Yes, yes, why don't they just get jobs? Don't think I didn't wonder the same. They do work. Occasional day-labor jobs, but neither of them have high school diplomas or GEDs. They pick out the dead chickens out of chicken houses for some farmers sometimes, do yard work, but this isn't enough to pay rent in the nastiest of slumlord apartments. Honestly, I'm not certain that they could stay off substances long enough to pass a drug screen to get hired in many places. I'm also not sure that either is emotionally stable enough to hold down a traditional job. If I was their social worker, friend, mentor, whomever, I would definitely encourage them to work, but if I had their past, their issues, and limitations I would have to do some serious mental gymnastics to get to a place where I would be considered employable.

But back to Jesus. One of Shane's favorite verses is also one of mine. II Timothy 1:7, "For God has not given us a spirit of fear; but of power, love, and a sound mind." Rob says that he tries to follow the Lord's instruction to think like a child because, as he shared, "somebody will usually feed a kid and they might even let a kid take a nap." He went on, "Kids laugh a lot and they don't worry about things to come."

Both explained that they were living their answered prayers. By escaping their pasts of evil step-dads and "the system", they had been granted their answers. Both shared with me the pros and cons of foster care, residential care, and treatment centers. Neither of them had forgotten the case-workers, social workers, and counselors who treated them respectfully. Likewise, both remembered in detail those who had talked down to them, made fun of them, and those whom they could discern just really didn't care.

I could tell you more about Rob and Shane. I could put a political or a religious spin on this. To the liberals, I could say throw more tax money at this as the well-being of some our citizens is at stake. To the conservatives, I could insist the need for more faith-based programs for those most in need. It's so much more than that, though. God can be glorified and young people like these can be helped in any number of ways, but what I believe we all need to remember is that homeless people and all of our disenfranchised citizens are some mommas' babies. I don't for a minute believe these boys' mommas' wanted this outcome. I don't think they are living God's best life for them, but Satan has not managed to kill their dreams. They live in filth, but they have more happiness now than they've ever had. They're each other's best friend and they have hope in God and His people.

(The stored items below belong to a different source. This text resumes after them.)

Definition Stop_enter (s : Server) : Server * option nat :=
  let s' := if stopped s then s else s <| stopped := true |> <| cancel := (λ _, true) <$> cancel s |> in
  (s' <| lis := None |>, lis s).

Definition finishServing_enter (s : Server) : Server :=
  s <| stopped := true |> <| lis := None |> <| cancel := (λ _, true) <$> cancel s |>.

(** [closeChannels]: the channels to close. *)
Definition closeChannels (s : Server) : Server * gset nat :=
  (s <| channels := None |>, default ∅ (channels s)).

Definition reserveConnection (remoteIP : string) (s : Server) : Server * bool :=
  if stopped s || (maxConnLimit (config s) <=? connCount s)
     || (maxConnPerIP (config s) <=? perip_get remoteIP (connectionsPerIP s))
  then (s, false)
  else (s <| connCount := i32 (connCount s + 1) |>
          <| connectionsPerIP := perip_incr remoteIP (connectionsPerIP s) |>
          <| connWG := connWG s + 1 |>, true).

(** The channel is committed under its id; a write to the nil map would panic. *)
Definition commitConnection (conn : nat) (s : Server) : option (Server * bool) :=
  if stopped s then Some (s, false)
  else match channels s with
       | Some m => Some (s <| channels := Some (m ∪ {[conn]}) |>, true)
       | None => None
       end.

(** [releaseConnection] up to the unlock; [connWG.Done] follows. *)
Definition releaseConnection (remoteIP : string) (conn : option nat) (s : Server) : Server :=
  let s := match conn with
           | Some c => s <| channels := (λ m, m ∖ {[c]}) <$> channels s |>
           | None => s
           end in
  s <| connectionsPerIP := perip_decr remoteIP (connectionsPerIP s) |> <| connCount := i32 (connCount s - 1) |>.

(** ** The goroutines *)

(** [handleConnections] and [serveWebsocket] of a request that was given a place. *)
Inductive req_state :=
| Upgrading
| Committing
| Opening | Opened | Reading | HandlerClosing
| WaitWriter                                (* closeWithReason, then <-ch.writerDone *)
| Releasing (committed : bool)
| Finishing.                                (* connWG.Done() *)

Inductive serving := NotServing | Serving | Ending (err : option error) | Draining (err : option error)
| Served (err : option error).

(** The goroutine of [connWaitOnce]. *)
Inductive waiter := NoWaiter | Waiting | Waited.

Inductive stopper :=
| TEnter
| TShutdown (l : option nat)
| TConns (stopErr : option error)           (* stopConnections *)
| TWait (stopErr : option error)
| TReturned (err : option error).

Record sys := mkSys {
  srv : Server;
  loop : serving;
  reqs : gmap nat (string * req_state);     (* the requests that hold a place *)
  wait : waiter;
  stops : gmap nat stopper;
  taken : gset nat;                         (* channels [closeChannels] closes *)
  opened : gset nat;
  handlerClosed : gset nat;
}.
#[export] Instance eta_sys : Eta sys := λ s,
  mkSys (srv s) (loop s) (reqs s) (wait s) (stops s) (taken s) (opened s) (handlerClosed s).

Definition set_req (c : nat) (ip : string) (x : req_state) (s : sys) : sys :=
  s <| reqs := <[c := (ip, x)]> (reqs s) |>.

(** [stopConnections] before its wait: close the channels, start the waiter once. *)
Definition stopConnections (s : sys) : sys :=
  let (sv, l) := closeChannels (srv s) in
  s <| srv := sv <| connWaitOnce := true |> |> <| taken := taken s ∪ l |>
    <| wait := if connWaitOnce sv then wait s else Waiting |>.
(* ===== verification/Endpoint.v ===== *)
(** * Advertised gRPC endpoints

    [internal/grpcendpoint/endpoint.go]: which endpoint a service publishes for
    its listen address, and which published endpoints a caller accepts.  The
    packages net, net/netip, strconv, strings and unicode are written out as
    far as the file uses them.  [url.Parse] is an argument of [Host]. *)

From S2P Require Import Prelude Errors Locate.
From Stdlib Require Import Strings.Ascii.

Local Open Scope char_scope.
Local Open Scope Z_scope.

(** ** strings *)

Fixpoint IndexByte (c : ascii) (s : string) : option nat :=
  match s with
  | EmptyString => None
  | String d s => if Ascii.eqb d c then Some 0%nat else S <$> IndexByte c s
  end.

Fixpoint LastIndexByte (c : ascii) (s : string) : option nat :=
  match s with
  | EmptyString => None
  | String d s =>
      match LastIndexByte c s with
      | Some i => Some (S i)
      | None => if Ascii.eqb d c then Some 0%nat else None
      end
  end.

Definition has (c : ascii) (s : string) : bool := match IndexByte c s with Some _ => true | None => false end.

(** [s[:n]], [s[n:]] and [s[n]]. *)
Fixpoint stake (n : nat) (s : string) : string :=
  match n, s with S n, String c s => String c (stake n s) | _, _ => EmptyString end.

Fixpoint sdrop (n : nat) (s : string) : string :=
  match n, s with S n, String _ s => sdrop n s | O, s => s | _, EmptyString => EmptyString end.

Definition char_at (n : nat) (s : string) : option ascii :=
  match sdrop n s with String c _ => Some c | EmptyString => None end.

I went to Springfield today to get trained in social work ethics, but one walk around the block at lunch taught me more than I've ever learned in a classroom. I opened my mouth to talk to them about God, but when I opened my mind and my ears I learned more about God than I have from all the praying and studying I've done this week. I was challenged to hold tight to my favorite Scripture verses and to have faith like a child.

I couldn't help but notice the paradox as I left the homeless guys who knew Jesus behind and then drove through crucifix skyline and the million dollar sanctuaries as I left town. God, help us all.